(Beginning of Exercise input)

Lemma parse_inv (s : string) (i : Identity) :
  parse s = Some i →
  ∃ ns v n,
    list_ascii_of_string s = ns ++ "/"%char :: v ++ "/"%char :: n ∧
    i = mkIdentity (string_of_list_ascii ns) (string_of_list_ascii v)
                   (string_of_list_ascii n) ∧
    matches namespace_re ns ∧ matches version_re v ∧
    chars (fun c => c ∉ map code ["/"; "#"; "?"]%char) n.
Proof.
  unfold parse. destruct (re_match URI_REGEX s) as [env|] eqn:E; [|discriminate].
  apply uri_match_wf in E as (ns & v & n & Hs & -> & Hns & Hv & Hn).
  intros H. exists ns, v, n. split_and!; try done.
  cbn [group] in H. rewrite !String.eqb_refl in H.
  change (String.eqb "namespace" "version") with false in H.
  change (String.eqb "namespace" "name") with false in H.
  change (String.eqb "version" "name") with false in H.
  by injection H as <-.
Qed.

(** *** Every text that matches is found *)

Lemma orelse_is_Some_l a b : is_Some a → is_Some (orelse a b).
Proof. by intros [x ->]. Qed.

Lemma orelse_is_Some_r a b : is_Some b → is_Some (orelse a b).
Proof. destruct a; simpl; eauto. Qed.

Lemma strip_prefix_self p rest : strip_prefix p (p ++ rest) = Some rest.
Proof. induction p as [|a p IH]; simpl; [by destruct rest|]. by rewrite Ascii.eqb_refl. Qed.

(** If the expression matches a prefix of the input after which the
    continuation succeeds, the run succeeds (on this or on an earlier path). *)
Lemma run_complete r pre :
  matches r pre → eos_free r = true →
  ∀ rest env k, (∀ e, is_Some (k rest e)) → is_Some (run r (pre ++ rest) env k).
Proof.
  induction 1 as [s|t c Ht Hc|t c Ht Hc|cs t c Ht Hc|r1 r2 p1 p2 _ IH1 _ IH2|r1|r1 p _ IH
                 |r1 p _ IH|r1 p1 p2 _ IH1 Hne _ IH2|n r1|n r1 p1 p2 _ IH1 _ IH2
                 |nm r1 p _ IH|];
    intros Hf rest env k Hk; cbn [run]; cbn [eos_free] in Hf.
  - rewrite strip_prefix_self. apply Hk.
  - unfold one. rewrite (next_char_app _ _ _ Ht).
    apply N.eqb_neq in Hc. rewrite Hc. apply Hk.
  - unfold one. rewrite (next_char_app _ _ _ Ht), Hc. apply Hk.
  - unfold one. rewrite (next_char_app _ _ _ Ht).
    apply none_of_spec in Hc. rewrite Hc. apply Hk.
  - apply andb_true_iff in Hf as [Hf1 Hf2]. rewrite <- app_assoc.
    apply IH1; [done|]. intros e. by apply IH2.
  - by apply orelse_is_Some_r.
  - apply orelse_is_Some_l. by apply IH.
  - cbn [plus_loop]. apply IH; [done|]. intros e. by apply orelse_is_Some_r.
  - cbn [plus_loop]. rewrite <- app_assoc. apply IH1; [done|]. intros e.
    apply orelse_is_Some_l. rewrite decide_True.
    + rewrite <- (run_Plus_fuel r1 (length (p1 ++ p2 ++ rest))).
      * by apply IH2.
      * destruct p1; [done|]. rewrite !length_app. simpl. lia.
    + destruct p1; [done|]. rewrite !length_app. simpl. lia.
  - cbn [upto_loop]. destruct n; [apply Hk|]. by apply orelse_is_Some_r.
  - cbn [upto_loop]. apply orelse_is_Some_l. rewrite <- app_assoc.
    apply IH1; [done|]. intros e. by apply (IH2 Hf rest e k).
  - apply IH; [done|]. intros e. apply Hk.
  - discriminate.
Qed.

(** The components of a well-formed identity, joined by slashes, match. *)
Lemma uri_match_complete (ns v n : list ascii) (s : string) :
  matches namespace_re ns → matches version_re v → matches name_re n →
  list_ascii_of_string s = ns ++ "/"%char :: v ++ "/"%char :: n →
  is_Some (re_match URI_REGEX s).
Proof.
  intros Hns Hv Hn Hs. unfold re_match. rewrite Hs. unfold URI_REGEX.
  change (run (Cat ?a ?b) ?i ?e ?k) with (run a i e (fun r e' => run b r e' k)).
  apply (run_complete (Group "namespace" namespace_re)); [by constructor|done|].
  intros e1.
  change (run (Cat ?a ?b) ?i ?e ?k) with (run a i e (fun r e' => run b r e' k)).
  apply (run_complete (Lit "/") (list_ascii_of_string "/")); [constructor|done|].
  intros e2.
  change (run (Cat ?a ?b) ?i ?e ?k) with (run a i e (fun r e' => run b r e' k)).
  apply (run_complete (Group "version" version_re)); [by constructor|done|].
  intros e3.
  change (run (Cat ?a ?b) ?i ?e ?k) with (run a i e (fun r e' => run b r e' k)).
  apply (run_complete (Lit "/") (list_ascii_of_string "/")); [constructor|done|].
  intros e4.
  change (run (Cat ?a ?b) ?i ?e ?k) with (run a i e (fun r e' => run b r e' k)).
  rewrite <- (app_nil_r n).
  apply (run_complete (Group "name" name_re)); [by constructor|done|].
  intros e5. simpl. eauto.
Qed.

(** *** The split is the one at the last two slashes *)

Lemma last_slash_unique (a b a' b' : list ascii) :
  "/"%char ∉ b → "/"%char ∉ b' →
  a ++ "/"%char :: b = a' ++ "/"%char :: b' → a = a' ∧ b = b'.
Proof.
  revert a'. induction a as [|c a IH]; intros [|c' a'] Hb Hb' H; simpl in H.
  - by injection H.
  - injection H as <- ->. destruct Hb. rewrite elem_of_app, elem_of_cons. auto.
  - injection H as -> <-. destruct Hb'. rewrite elem_of_app, elem_of_cons. auto.
  - injection H as <- H. destruct (IH a' Hb Hb' H) as [-> ->]. done.
Qed.

Lemma split_unique (ns v n ns' v' n' : list ascii) :
  "/"%char ∉ v → "/"%char ∉ n → "/"%char ∉ v' → "/"%char ∉ n' →
  ns ++ "/"%char :: v ++ "/"%char :: n = ns' ++ "/"%char :: v' ++ "/"%char :: n' →
  ns = ns' ∧ v = v' ∧ n = n'.
Proof.
  intros Hv Hn Hv' Hn' H.
  assert (H2 : (ns ++ "/"%char :: v) ++ "/"%char :: n
               = (ns' ++ "/"%char :: v') ++ "/"%char :: n')
    by (rewrite <- !app_assoc; exact H).
  apply last_slash_unique in H2 as [H2 ->]; [|done..].
  apply last_slash_unique in H2 as [-> ->]; done.
Qed.

Lemma version_slash_free (v : list ascii) : matches version_re v → "/"%char ∉ v.
Proof.
  intros (d & gs & (c & Hd & Hc) & _ & Hgs & ->)%matches_version.
  rewrite not_elem_of_app. split.
  - eapply char_no_byte; [done..|]. by intros ->.
  - induction Hgs as [|g gs Hg _ IH]; simpl; [apply not_elem_of_nil|].
    rewrite not_elem_of_cons, not_elem_of_app. split_and!; [done| |done].
    by eapply chars_no_byte.
Qed.

Lemma name_slash_free (n : list ascii) :
  chars (fun c => c ∉ map code ["/"; "#"; "?"]%char) n → "/"%char ∉ n.
Proof.
  intros H. eapply chars_no_byte; [exact H|done|]. intros Hn. apply Hn. left.
Qed.

Lemma list_ascii_of_string_app (a b : string) :
  list_ascii_of_string (a +:+ b) = list_ascii_of_string a ++ list_ascii_of_string b.
Proof. induction a as [|c a IH]; simpl; [done|]. by rewrite IH. Qed.

Lemma list_ascii_of_compose (i : Identity) :
  list_ascii_of_string (compose i)
  = list_ascii_of_string (namespace i) ++ "/"%char ::
    list_ascii_of_string (version i) ++ "/"%char :: list_ascii_of_string (name i).
Proof. unfold compose. by rewrite !list_ascii_of_string_app. Qed.

Lemma wf_of_matches (ns v n : list ascii) :
  matches namespace_re ns → matches version_re v →
  chars (fun c => c ∉ map code ["/"; "#"; "?"]%char) n →
  wf_identity (mkIdentity (string_of_list_ascii ns) (string_of_list_ascii v)
                          (string_of_list_ascii n)).
Proof.
  intros Hns Hv Hn.
  unfold wf_identity, wf_namespace, wf_version, wf_name. simpl.
  rewrite !list_ascii_of_string_of_list_ascii. split_and!; try done.
  - by apply matches_namespace.
  - by apply matches_version.
Qed.

Lemma version_of_wf (v : string) :
  wf_version v → matches version_re (list_ascii_of_string v).
Proof. intros H. by apply matches_version. Qed.

(** The canonical string of a well-formed identity is accepted and parsed
    into that identity. *)
Lemma parse_complete (i : Identity) : wf_identity i → parse (compose i) = Some i.
Proof.
  intros (Hns & Hv%version_of_wf & Hn). destruct i as [ns v n]. simpl in *.
  destruct (uri_match_complete (list_ascii_of_string ns) (list_ascii_of_string v)
              (list_ascii_of_string n) (compose (mkIdentity ns v n)))
    as [env Henv].
  - by apply matches_namespace.
  - done.
  - apply (class_plus_matches _ (fun c => c ∉ map code ["/"; "#"; "?"]%char)); [|done].
    intros t c Ht Hc. by apply (MNoneOf _ _ c).
  - apply list_ascii_of_compose.
  - assert (Hp : ∃ j, parse (compose (mkIdentity ns v n)) = Some j).
    { unfold parse. rewrite Henv.
      apply uri_match_wf in Henv as (? & ? & ? & _ & -> & _). vm_compute. eauto. }
    destruct Hp as [j Hj]. rewrite Hj. f_equal.
    apply parse_inv in Hj as (ns' & v' & n' & Hs & -> & _ & Hv' & Hn').
    rewrite list_ascii_of_compose in Hs. simpl in Hs.
    apply split_unique in Hs as (H1 & H2 & H3).
    + rewrite <- H1, <- H2, <- H3. by rewrite !string_of_list_ascii_of_string.
    + by apply version_slash_free.
    + by apply name_slash_free.
    + by apply version_slash_free.
    + by apply name_slash_free.
Qed.

End GrammarFacts.


(** The components of every accepted string are well formed: the namespace
    is [http://] or [https://] followed by at least one character and holds
    no newline after the scheme, the version is one decimal digit followed by
    at most two groups of a dot and decimal digits, and the name is not empty
    and has no [/], [#] or [?]. *)
Lemma parse_well_formed (s : string) (i : Identity) :
  parse s = Some i → wf_identity i.
Proof.
  intros (ns & v & n & _ & -> & Hns & Hv & Hn)%GrammarFacts.parse_inv.
  by apply GrammarFacts.wf_of_matches.
Qed.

(End of Exercise input)

## Exercise aim
Starting at the line that contains "at most two", retype each remaining line of the records exactly; that line and the last line are both included.

## Exercise solution
    at most two groups of a dot and decimal digits, and the name is not empty
    and has no [/], [#] or [?]. *)
Lemma parse_well_formed (s : string) (i : Identity) :
  parse s = Some i → wf_identity i.
Proof.
  intros (ns & v & n & _ & -> & Hns & Hv & Hn)%GrammarFacts.parse_inv.
  by apply GrammarFacts.wf_of_matches.
Qed.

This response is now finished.